But I’d taken the opportunity to hang the carpets over the railings of the deck outside to give them a bit of airing out and wash the floors, too, so he contented himself with some bird and squirrel watching in one of those warm southern windows not crammed with plants (I keep this one free especially for his use, actually), or finding open patches of floor to lay around on his back.

Of course, he also tears about the place according to his will and is a very chatty cat, instigating conversation as often as he is simply responding to whatever it is I’m saying and on those rare occasions when I sit down to check email, or lounge on the couch to watch a bit of television, he is right there on top of me.   Heh…It’s nice to have a roommate who’s so (mostly) thoughtful and cuddly, to boot.   Especially on these cold January days.  

snowflakes-and-flowers

Some of you may have already seen word of, or downloaded this program, from the link at Sticky Crows.   To others, this may be a new discovery.   But here I am, adding my endorsement to Torn’s.  The download is a program which may be set up to sift through all (okay, most…) of your photo files and create some interesting displays on your computer desktop, changing the background at regular intervals which you determine.   

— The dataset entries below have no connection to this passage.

(** The file section: records, and the offset where the next section starts. *)
Definition parse_files (file : list byte) (footer : MDBShardFileFooter) (footer_start next_offset : Z)
  : XetResult (list FileDataSequenceHeader * list FileDataSequenceEntry * list MerkleHash * Z) :=
  if mf_file_info_offset footer =? 0 then
    ensure negb (negb (mf_file_lookup_offset footer =? 0) || negb (mf_file_lookup_num_entry footer =? 0))
      else (ParseError "File section metadata is inconsistent") in
    Ok ([], [], [], next_offset)
  else
    ensure (mf_file_info_offset footer =? next_offset) else (ParseError "File section must start at") in
    let* _ := validate_section_bounds (mf_file_info_offset footer) (mf_file_lookup_offset footer) footer_start in
    let* '(headers, entries, hashes) :=
      parse_file_section file (mf_file_info_offset footer) (mf_file_lookup_offset footer) in
    ensure (len headers =? mf_file_lookup_num_entry footer) else (ParseError "File sequence count mismatch") in
    Ok (headers, entries, hashes, mf_file_lookup_offset footer).

Definition parse_xorbs (file : list byte) (footer : MDBShardFileFooter) (footer_start next_offset : Z)
  : XetResult (list XorbChunkSequenceHeader * list XorbChunkSequenceEntry * Z) :=
  if mf_xorb_info_offset footer =? 0 then
    ensure negb (negb (mf_xorb_lookup_offset footer =? 0) || negb (mf_xorb_lookup_num_entry footer =? 0))
      else (ParseError "Xorb section metadata is inconsistent") in
    Ok ([], [], next_offset)
  else
    ensure (mf_xorb_info_offset footer =? next_offset) else (ParseError "Xorb section must start at") in
    let* _ := validate_section_bounds (mf_xorb_info_offset footer) (mf_xorb_lookup_offset footer) footer_start in
    let* '(headers, entries) :=
      parse_xorb_section file (mf_xorb_info_offset footer) (mf_xorb_lookup_offset footer) in
    ensure (len headers =? mf_xorb_lookup_num_entry footer) else (ParseError "Xorb sequence count mismatch") in
    Ok (headers, entries, mf_xorb_lookup_offset footer).

(** The failure of [try_reserve_exact] is not modelled: the count is bounded by
    the size of the file when it is reached. *)
Definition parse_lookups (file : list byte) (footer : MDBShardFileFooter) (footer_start next_offset : Z)
    (xorb_chunk_entries : list XorbChunkSequenceEntry) : XetResult (list ChunkLookupEntry * Z) :=
  if mf_chunk_lookup_offset footer =? 0 then
    ensure (mf_chunk_lookup_num_entry footer =? 0)
      else (ParseError "Chunk lookup count is non-zero but its offset is zero") in
    ensure (len xorb_chunk_entries =? 0) else (ParseError "Shard missing required raw chunk lookup section") in
    Ok ([], next_offset)
  else
    ensure negb (mf_chunk_lookup_num_entry footer =? 0)
      else (ParseError "Chunk lookup offset is non-zero but its count is zero") in
    ensure (mf_chunk_lookup_offset footer =? next_offset) else (ParseError "Chunk lookup section must start at") in
    let* byte_len :=
      ok_or (checked_mul (mf_chunk_lookup_num_entry footer) CHUNK_LOOKUP_ENTRY_SIZE)
        (ParseError "Chunk lookup byte length overflow") in
    let* end_ :=
      ok_or (checked_add (mf_chunk_lookup_offset footer) byte_len) (ParseError "Chunk lookup end offset overflow") in
    ensure (end_ =? footer_start) else (ParseError "Chunk lookup section ends at") in
    let* '(entries, _) :=
      deserialize_n (Z.to_nat (mf_chunk_lookup_num_entry footer)) (drop (Z.to_nat (mf_chunk_lookup_offset footer)) file) in
    Ok (entries, end_).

It’s a fun way to look through your old photos to remember just what is there.   For my part, it’s been an interesting way to look back at the last year and see just what all it’s entailed…and yes, ahhh, how many flowers there were!  

If you’re looking to transform your desktop into a digital photo frame without the expense, you should download your own copy here.

sparrow-chill2

And in the category of Just Because I Think Everyone Should Know of Brilliant New Talent, I must share with you this new video by Matt Alber, which you might’ve seen elsewhere (Joe.My.God, or perhaps LOGO…)…but even if you have, you should watch it again.   It’s sad and beautiful and lovely and wonderful and sweet and hopeful…and that kiss at the end, oh, my…we just don’t get to see that sort of thing often enough.  “End of the World”, folks.  Check it out here.

There’s that poor sparrow who got bumped from the lead of this post.  He was soaking up some sunshine on one of those cold and windy days recently, as nearby a fishing boat tried to break its way through the ice of high tide.  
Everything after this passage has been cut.